Romur - Viroflay - 51 ans - 31 décembre 2016 |
Au cours des années 1120, tandis que les Song du Nord, qui règnent sur la Chine depuis un peu moins de deux cent ans, assistent, sous la commande de l'empereur Hui Zong (un homme qui se destinait aux arts et lettres), au déclin graduel de leur nation, des hommes, issus de toutes les couches de la société, victimes d'abus, d'injustices et d'autres mauvais traitements, choisissent la voie de la rébellion. L'un d'eux, un certain Song Jiang, petit fonctionnaire sans prétention, se retrouve bientôt à la tête d'un groupe d'hommes dont les exploits, le sens de la justice et de la loyauté entreront éventuellement dans la légende.
Plus de deux cent ans plus tard (XIVe siècle), Shi Nai'an prends la plume et rédige les aventures de ces rebelles d'un autre temps. C'est ainsi qu'il nous donnera l'un des quatre grands classiques de la littérature chinoise.
Certes, Shi prend quelques libertés sur les faits réels, mais le contexte et le récit ne manquent pas de dépeindre avec éloquence cette Chine des Song du Nord. Ce faisant, il propose au public de son temps ce qui constituera l'un des premiers textes de fiction en prose à paraître en Chine. Qui plus est, celui-ci étant rédigé en langue vernaculaire, une rareté pour l'époque, pourra ainsi rejoindre un plus grand nombre de lecteurs.
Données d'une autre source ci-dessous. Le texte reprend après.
(** ** Drivers are confined to their devices *)

Section confined.
Context {H : Type} {hardware : Hardware H} {mapper : Mapper}.
Context (doms : boot_domains) (ds : list PciDevice).

(** The kind of device each driver domain is there for. *)
Definition driver_for (me : Z) (d : PciDevice) : Prop :=
  (me = block_domain doms /\ is_nvme d = true) \/ (me = net_domain doms /\ is_virtio_net d = true) \/
  (me = e1000e_domain doms /\ is_e1000e d = true) \/ (me = e1000_domain doms /\ is_e1000 d = true) \/
  (me = blk2_domain doms /\ is_virtio_blk d = true) \/ (me = ahci_domain doms /\ is_ahci d = true) \/
  (me = xhci_domain doms /\ is_xhci d = true).

Definition own (me bus dev func : Z) : Prop :=
  exists d, d ∈ ds /\ driver_for me d /\ p_bus d = bus /\ p_dev d = dev /\ p_func d = func.

(** Every entry of the two tables names a device of its domain's kind. *)
Definition provenance (s : devices H) : Prop :=
  (forall e, e ∈ BINDINGS s -> own (e_domain e) (e_bus e) (e_dev e) (e_func e)) /\
  (forall p, p ∈ MSIX_PENDING s -> own (m_domain p) (m_bus p) (m_dev p) (m_func p)).

Lemma provenance_mem s k : provenance s -> memory_only (v_kernel s) k -> provenance (set_kernel s k).
Proof using Type. done. Qed.

Lemma provenance_hw s l h : provenance s -> provenance (set_hw (set_lapic s l) h).
Proof using Type. done. Qed.

Lemma provenance_dgrant d c : keeps provenance (dgrant (H := H) d c).
Proof using Type. intros s b s' Hs E. apply dgrant_ok in E as (x & _ & ->). exact Hs. Qed.

Lemma elem_of_bind_in b l e : e ∈ bind_in b l -> e = b \/ e ∈ l.
Proof using Type.
  induction l as [|x l IH]; cbn [bind_in]; [by intros ->%list_elem_of_singleton; left|].
  destruct (_ =? _).
  - intros [->|?]%elem_of_cons; [by left | right; by apply list_elem_of_further].
  - intros [->|He]%elem_of_cons; [right; apply list_elem_of_here|].
    destruct (IH He) as [->|]; [by left | right; by apply list_elem_of_further].
Qed.

Lemma provenance_setup d bus dev func want bar_pages :
  own d bus dev func -> keeps provenance (setup_msix d bus dev func want bar_pages).
Proof using Type.
  intros Ho. unfold setup_msix. destruct (_ =? 0); [apply keeps_ret|]. apply keeps_bind; [apply keeps_dgets|].
  intros [cap|]; [|apply keeps_ret]. destruct (_ <? _); [apply keeps_ret|].
  apply keeps_bind; [apply (keeps_place_table _ provenance_mem)|]. intros [t|]; [|apply keeps_ret]. unfold prepare_vectors.
  apply keeps_bind; [apply (keeps_apic_init _ provenance_hw)|]. intros [id|]; [|apply keeps_ret].
  apply keeps_bind.
  { intros s o s' Hs E. unfold alloc_msi_vectors in E. destruct (_ =? 0); [by injection E as <- <-|].
    cbv [mbind DM_bind dgets dmodify mret DM_ret] in E. destruct (_ <? _); injection E as <- <-; exact Hs. }
  intros [v|]; [|apply keeps_ret]. apply keeps_bind; [by intros s [] s' Hs [= <-]|]. intros _.
  apply keeps_bind.
  { intros s [] s' [Hb Hp] [= <-]. split; [exact Hb|]. cbn. intros p [?| ->%list_elem_of_singleton]%elem_of_app; auto. }
  intros _. apply keeps_bind; [|intros _; apply keeps_bind; [apply keeps_dgets | intros; apply keeps_ret]].
  apply keeps_dloop. intros j _. apply keeps_bind; [apply provenance_dgrant | intros _; apply keeps_ret].
Qed.

Lemma provenance_grant_at req cfg bar dma multi :
  own (r_domain req) (r_bus req) (r_dev req) (r_func req) -> keeps provenance (grant_at req cfg bar dma multi).
Proof using Type.
  intros Ho. apply keeps_grant_at; [exact provenance_mem | by apply provenance_setup | | intros a; apply provenance_dgrant].
  intros b E1 E2 E3 E4.
  assert (Hb : own (e_domain b) (e_bus b) (e_dev b) (e_func b)) by by rewrite E1, E2, E3, E4.
  destruct multi; intros s [] s' [Hs Hp] [= <-]; (split; [|exact Hp]); cbn.
  - intros e [?| ->%list_elem_of_singleton]%elem_of_app; auto.
  - intros e [->|?]%elem_of_bind_in; auto.
Qed.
D'ailleurs, le moment est propice pour le faire, car le peuple chinois (Han), privé du pouvoir et opprimé depuis qu'il vit sous le joug des Mongols (dynastie Yuan), est on ne peut plus disposé à accueillir ce récit, considéré dans sa version originale, comme un incitatif à la rébellion.
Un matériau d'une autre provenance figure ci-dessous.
(** * weatherbanno: a shallow embedding of [weatherbanno.go]

    The service answers [GET /weather/lat/{lat}/lon/{lon}] by calling the
    OpenWeather "onecall" endpoint and reshaping its JSON answer.  This file
    embeds the program (types, the three transformation functions, the
    [latLonContext] middleware, the route table and [main]) together with
    models of the Go library functions it calls ([strconv.ParseFloat],
    [regexp] as used by chi's route patterns, [encoding/json], [time]), and
    proves the properties of the specification against that embedding. *)

From Stdlib Require Import ZArith String Ascii List Bool Lia.
From Stdlib Require Import Floats.SpecFloat.
From stdpp Require Import base gmap strings.
Import ListNotations.

Local Open Scope string_scope.
Local Open Scope list_scope.
Local Open Scope Z_scope.

(* ===================================================================== *)
(** * Go values *)
(* ===================================================================== *)

(** ** Slices

    A Go slice is either [nil] or a window on a backing array.  [elems] are
    the [len] visible elements; [spare] are the elements that the backing
    array holds after them, up to its capacity.  The distinction between
    [nil] and an empty slice is observable through [json.Marshal] (a null
    against an empty array), and the spare elements are observable through
    [json.Unmarshal], which decodes into whatever the backing array
    holds. *)
Module GoSlice.

Inductive slice (A : Type) : Type :=
| NilSlice
| Slice (elems : list A) (spare : list A).
Arguments NilSlice {A}.
Arguments Slice {A} elems spare.

Section Ops.
Context {A : Type}.

Definition items (s : slice A) : list A :=
  match s with NilSlice => [] | Slice l _ => l end.

Definition backing (s : slice A) : list A :=
  match s with NilSlice => [] | Slice l sp => l ++ sp end.

Definition len (s : slice A) : nat := length (items s).

Definition is_nil (s : slice A) : bool :=
  match s with NilSlice => true | Slice _ _ => false end.

(** [make([]T, 0, n)]: a non-nil slice of length 0 on [n] zero values. *)
Definition make0 (zero : A) (n : nat) : slice A := Slice [] (repeat zero n).

(** [append(s, x)].  Within capacity the next slot of the backing array
    is overwritten; otherwise the elements move to a new array (whose
    capacity beyond [len] the language leaves to the runtime: it is not
    modelled, the new array is taken full). *)
Definition append1 (s : slice A) (x : A) : slice A :=
  match s with
  | NilSlice => Slice [x] []
  | Slice l [] => Slice (l ++ [x]) []
  | Slice l (_ :: sp) => Slice (l ++ [x]) sp
  end.

(** [append(s, xs...)] *)
Definition append (s : slice A) (xs : list A) : slice A :=
  fold_left append1 xs s.
End Ops.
'Au bord de l'eau' raconte donc l'histoire, romancée, de ces hors-la-loi qui, alignés derrière 108 commandants, frères de sang unis à la vie à la mort, choisissent l'exil et luttent avec l'espoir de voir la justice enfin rétabli dans leur pays.
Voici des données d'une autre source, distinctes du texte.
(** * Project-board ingestion and dashboard metrics

  A shallow embedding of two scripts of the repository:

  - [fetch_github_project_items.py]: the paginated GraphQL extraction
    ([run_query], [get_all_project_items]) with the per-node
    normalisation done in the body of its [for] loop;
  - [dashboard.py]: the metrics computed from the CSV snapshot
    (completion rate, completion days, assignee workload, label
    ranking, stale and recently closed lists).

  Python values are modelled as the code sees them: JSON documents as a
  tree of [json] values with dictionaries as association lists in
  insertion order, data-frame rows as records whose text cells may be
  missing (NaN), timestamps and time deltas as integer nanoseconds, and
  exceptions as an explicit result type. *)

From Stdlib Require Import ZArith QArith Lqa List String Ascii Bool Lia.
From Stdlib Require Import Permutation Sorted.
Import ListNotations.

Local Open Scope string_scope.
Local Open Scope Z_scope.

(* ===================================================================== *)
(** ** Python strings *)
(* ===================================================================== *)

(** Strings are sequences of 8-bit characters.  The methods below follow
  [str.strip], [str.split(",")] and [str.lower] on the ASCII range;
  characters above 127 are neither whitespace nor cased here. *)
Module PyStr.

(** [c.isspace()]: TAB, LF, VT, FF, CR, the four separators FS GS RS US
    and the blank. *)
Definition isspace (c : ascii) : bool :=
  let n := nat_of_ascii c in
  ((9 <=? n) && (n <=? 13) || (28 <=? n) && (n <=? 31) || (n =? 32))%nat.

(** Truth value of a string: non-empty. *)
Definition truthy (s : string) : bool :=
  match s with EmptyString => false | String _ _ => true end.

Fixpoint lstrip (s : string) : string :=
  match s with
  | EmptyString => EmptyString
  | String c r => if isspace c then lstrip r else s
  end.

Fixpoint rstrip (s : string) : string :=
  match s with
  | EmptyString => EmptyString
  | String c r =>
      let r' := rstrip r in
      if isspace c && negb (truthy r') then EmptyString else String c r'
  end.

(** [s.strip()] *)
Definition strip (s : string) : string := rstrip (lstrip s).

(** [s.split(",")]: never empty, [""] for the empty string. *)
Fixpoint split_comma (s : string) : list string :=
  match s with
  | EmptyString => [EmptyString]
  | String c r =>
      if Ascii.eqb c ","%char then EmptyString :: split_comma r
      else match split_comma r with
           | [] => [String c EmptyString]
           | h :: t => String c h :: t
           end
  end.

Definition lower_char (c : ascii) : ascii :=
  let n := nat_of_ascii c in
  if ((65 <=? n) && (n <=? 90))%nat then ascii_of_nat (n + 32) else c.

(** [s.lower()] *)
Fixpoint lower (s : string) : string :=
  match s with
  | EmptyString => EmptyString
  | String c r => String (lower_char c) (lower r)
  end.

(** [sep.join(l)] *)
Fixpoint join (sep : string) (l : list string) : string :=
  match l with
  | [] => EmptyString
  | [x] => x
  | x :: r => x ++ sep ++ join sep r
  end.

(** The comprehension [[a.strip() for a in s.split(",") if a.strip()]]. *)
Definition tokens (s : string) : list string :=
  map strip (filter (fun a => truthy (strip a)) (split_comma s)).

(** Every character of the string passes the test. *)
Definition all_chars (p : ascii -> bool) (s : string) : bool :=
  forallb p (list_ascii_of_string s).

Definition no_comma (s : string) : bool :=
  all_chars (fun c => negb (Ascii.eqb c ","%char)) s.


End PyStr.

(* ===================================================================== *)
(** ** dashboard.py *)
(* ===================================================================== *)

Module Dashboard.

(** Nanoseconds in a day: the resolution of the data frame's timestamps. *)
Definition NS_PER_DAY : Z := 86400000000000.

(** [td.days] of a time delta: the floor of the number of days, negative
    for a negative delta. *)
Definition dt_days (td : Z) : Z := td / NS_PER_DAY.

(** [ts.date()] as a day number; dates compare as their day numbers. *)
Definition dt_date (ts : Z) : Z := ts / NS_PER_DAY.

(** One row of the CSV snapshot.  An empty text cell is read back as
    NaN, here [None]; the two timestamp columns are parsed by
    [read_csv] and made timezone-naive. *)
Record row : Type := mkRow {
  title : string;
  number : option Z;
  url : option string;
  assignees : option string;
  labels : option string;
  status : option string;
  created_at : Z;
  updated_at : Z
}.

Definition DataFrame : Type := list row.

(** [series.isin(values)]; NaN is in no list of strings.  The same
    function gives [row["status"] in done_statuses]. *)
Definition isin (v : option string) (values : list string) : bool :=
  match v with
  | Some s => existsb (String.eqb s) values
  | None => false
  end.

(** [str(x)] of a text cell: a missing cell prints as [nan]. *)
Definition py_str (x : option string) : string :=
  match x with Some s => s | None => "nan" end.

(** [series.fillna("")] on one cell. *)
Definition fillna (x : option string) : string :=
  match x with Some s => s | None => "" end.

(** [mask] and [filtered_df] (the date range filter). *)
Definition mask (start_date end_date : Z) (r : row) : bool :=
  (dt_date (created_at r) >=? start_date) && (dt_date (created_at r) <=? end_date).

Definition filtered_df (start_date end_date : Z) (df : DataFrame) : DataFrame :=
  filter (mask start_date end_date) df.

Definition done_statuses : list string := ["Done"; "Closed"].

Definition total_items (filtered : DataFrame) : Z := Z.of_nat (List.length filtered).

Definition completed_items (filtered : DataFrame) : DataFrame :=
  filter (fun r => isin (status r) done_statuses) filtered.

(** [len(completed_items) / total_items * 100 if total_items > 0 else 0].
    The quotient is kept as an exact rational; the rounding of the
    machine float is not modelled. *)
Definition completion_rate (filtered : DataFrame) : Q :=
  if total_items filtered >? 0
  then (inject_Z (Z.of_nat (List.length (completed_items filtered)))
        / inject_Z (total_items filtered) * 100)%Q
  else 0%Q.

(** The [completion_days] column. *)
Definition completion_days (r : row) : Z :=
  dt_days (updated_at r - created_at r).

(** [series.mean()] of a non-empty integer column, as an exact rational. *)
Definition mean (col : list Z) : Q :=
  (inject_Z (fold_right Z.add 0%Z col) / inject_Z (Z.of_nat (List.length col)))%Q.

(** [avg_completion]; [None] stands for the branch that reports that
    there are no completed items. *)
Definition avg_completion (filtered : DataFrame) : option Q :=
  match completed_items filtered with
  | [] => None
  | _ :: _ => Some (mean (map completion_days (completed_items filtered)))
  end.

(** [closed_df] of the monthly trend. *)
Definition closed_df (filtered : DataFrame) : DataFrame :=
  filter (fun r => isin (status r) done_statuses) filtered.

(** The rows appended to [assignee_status] for one data-frame row. *)
Definition assignee_rows (r : row) : list (string * string) :=
  map (fun a => (a, if isin (status r) done_statuses then "Closed" else "Open"))
      (PyStr.tokens (py_str (assignees r))).

Definition assignee_status (filtered : DataFrame) : list (string * string) :=
  flat_map assignee_rows filtered.

(** [all_labels] *)
Definition all_labels (filtered : DataFrame) : list string :=
  flat_map (fun l => PyStr.tokens (fillna l)) (map labels filtered).

(** [Counter(all_labels)]: a dictionary from label to count whose keys
    are in first-insertion order. *)
Fixpoint counter_add (k : string) (c : list (string * nat)) : list (string * nat) :=
  match c with
  | [] => [(k, 1%nat)]
  | (k', n) :: r => if String.eqb k k' then (k', S n) :: r
                    else (k', n) :: counter_add k r
  end.

Definition Counter (l : list string) : list (string * nat) :=
  fold_left (fun c k => counter_add k c) l [].

(** The count a counter holds for a key, 0 for a key it does not hold. *)
Fixpoint counter_get (k : string) (c : list (string * nat)) : nat :=
  match c with
  | [] => 0%nat
  | (k', n) :: r => if String.eqb k k' then n else counter_get k r
  end.

(** What makes an association list a counter: each key once, no zero. *)
Definition counter_ok (c : list (string * nat)) : Prop :=
  NoDup (map fst c) /\ Forall (fun p => (0 < snd p)%nat) c.

(** The distinct elements of a list in the order of their first
    occurrence. *)
Definition first_encounters (l : list string) : list string :=
  fold_left (fun seen x => if existsb (String.eqb x) seen then seen
                           else (seen ++ [x])%list) l [].

(** [stale] *)
Definition stale (now : Z) (filtered : DataFrame) : DataFrame :=
  filter (fun r => negb (isin (status r) done_statuses)
                   && (dt_days (now - updated_at r) >? 30)) filtered.

(** [recently_closed], a selection of [completed_items]. *)
Definition recently_closed (now : Z) (completed : DataFrame) : DataFrame :=
  filter (fun r => dt_days (now - updated_at r) <=? 30) completed.

(** [multi_assignees] *)
Definition multi_assignees (filtered : DataFrame) : DataFrame :=
  filter (fun r =>
            (1 <? List.length (filter (fun a => PyStr.truthy (PyStr.strip a))
                                 (PyStr.split_comma (py_str (assignees r)))))%nat)
         filtered.

(** The lists of one run of the script on the snapshot [df] with the
    date range chosen in the page and the clock read once, at [now]. *)
Definition run_stale (start_date end_date now : Z) (df : DataFrame) : DataFrame :=
  stale now (filtered_df start_date end_date df).

Definition run_recently_closed (start_date end_date now : Z) (df : DataFrame) : DataFrame :=
  recently_closed now (completed_items (filtered_df start_date end_date df)).

(** *** The label ranking

    [pd.Series(Counter(all_labels)).sort_values(ascending=False)].  The
    series lists the labels in the counter's order, that of first
    encounter.  The call leaves the sorting algorithm at the library's
    default (quicksort), which the library does not document as stable,
    so the script fixes the ranking only up to the order of labels with
    equal counts.  The ranking is therefore stated for a sorting
    function of which only this much is known: its result rearranges
    the series and is in descending order of count. *)
Definition descending (s : list (string * nat)) : Prop :=
  StronglySorted (fun a b => (snd b <= snd a)%nat) s.

Definition sorts_descending (sort : list (string * nat) -> list (string * nat)) : Prop :=
  forall s, Permutation s (sort s) /\ descending (sort s).

Section LabelCounts.
Variable sort_values : list (string * nat) -> list (string * nat).

(** [label_counts], empty when the script takes the branch that
    reports that there is no label data. *)
Definition label_counts (filtered : DataFrame) : list (string * nat) :=
  match all_labels filtered with
  | [] => []
  | _ :: _ => sort_values (Counter (all_labels filtered))
  end.
End LabelCounts.

(** Sorting by insertion stays within that description.  [before x y]
    decides whether the entry [x], which comes earlier in the series, is
    placed before [y]. *)
Section Insertion.
Variable before : string * nat -> string * nat -> bool.

Fixpoint insert (x : string * nat) (s : list (string * nat)) : list (string * nat) :=
  match s with
  | [] => [x]
  | y :: r => if before x y then x :: y :: r else y :: insert x r
  end.

Definition insertion_sort (s : list (string * nat)) : list (string * nat) :=
  fold_right insert [] s.
End Insertion.

(** Equal counts keep the order of the series (a stable sort). *)
Definition sort_values_stable : list (string * nat) -> list (string * nat) :=
  insertion_sort (fun x y => (snd y <=? snd x)%nat).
Roman de cape et d'épée qui rappelle, sur la thématique du moins, le 'Robin des bois' des Britanniques (XIIe-XIVe siècle), mais aussi, roman historique. Car au fil de la lecture, on y découvre divers aspects de la Chine du XIIe siècle, un pays déjà peuplé d'environ 100 millions d'âmes, dont les infrastructures et institutions diverses sont déjà bien constituées, avec une organisation sociale bien installée, une nation déjà riche en industries, commerce et technologies diverses, de même que dotée de stratégies militaires fort développées. Au surplus, on y découvre quelques exemplaires de poésie d'époque, tandis que sur le plan philosophique, en confrontant le bien et le mal, cette histoire qui met en avant quelques-uns des enseignements confucéens, illustre comment l'ultime pouvoir de sanctionner sur le monde des hommes relève inévitablement du domaine spirituel.
D'une construction linéaire simple, avec un marquage temporel que l'on peut qualifier de parcimonieux, ce roman nous convie à un véritable défilé de personnages, tous admirablement conçus et décrits, qui sont introduits, dans la mesure du rôle qu'ils assumeront, au moyen d'une petite histoire personnelle, suite à quoi, lancés dans la mêlée, ils participent à l'action et donc au récit qui nous est conté.
D'une envergure hors du commun, on peut aisément spéculer au sujet du temps et de la quantité de travail requis (ce qui tend à justifier la participation, disputée par certains, de Luo Guanzhong) pour produire ces pages remplies de personnages, d'aventures, de batailles, de festins et de surprises multiples.
Dans la suite de Shi Nai'an, une poignée d'auteurs ont relevé le défi, proposant d'autres versions (souvent adaptées aux circonstances politiques de l'époque à laquelle elles ont été écrites) de ce récit issue de la tradition orale. Une première traduction en japonais paraît en 1757 qui sera suivie par de nombreuses autres versions et adaptations, tandis qu'il faudra attendre jusqu'en 1933 pour lire le roman en anglais, et en 1978 pour la traduction française. Adapté pour la télévision et le cinéma à plusieurs reprises, le récit a également inspiré moult romans, BD, manga, jeux vidéos, etc. Un classique.
Voilà donc un roman offrant à la fois une perspective sur l'histoire et un divertissement; autant de manières d'aborder ou de se familiariser avec cet immense pays qu'est la Chine.
Note: Ce compte-rendu est basé sur le texte en anglais traduit par Sidney Shapiro.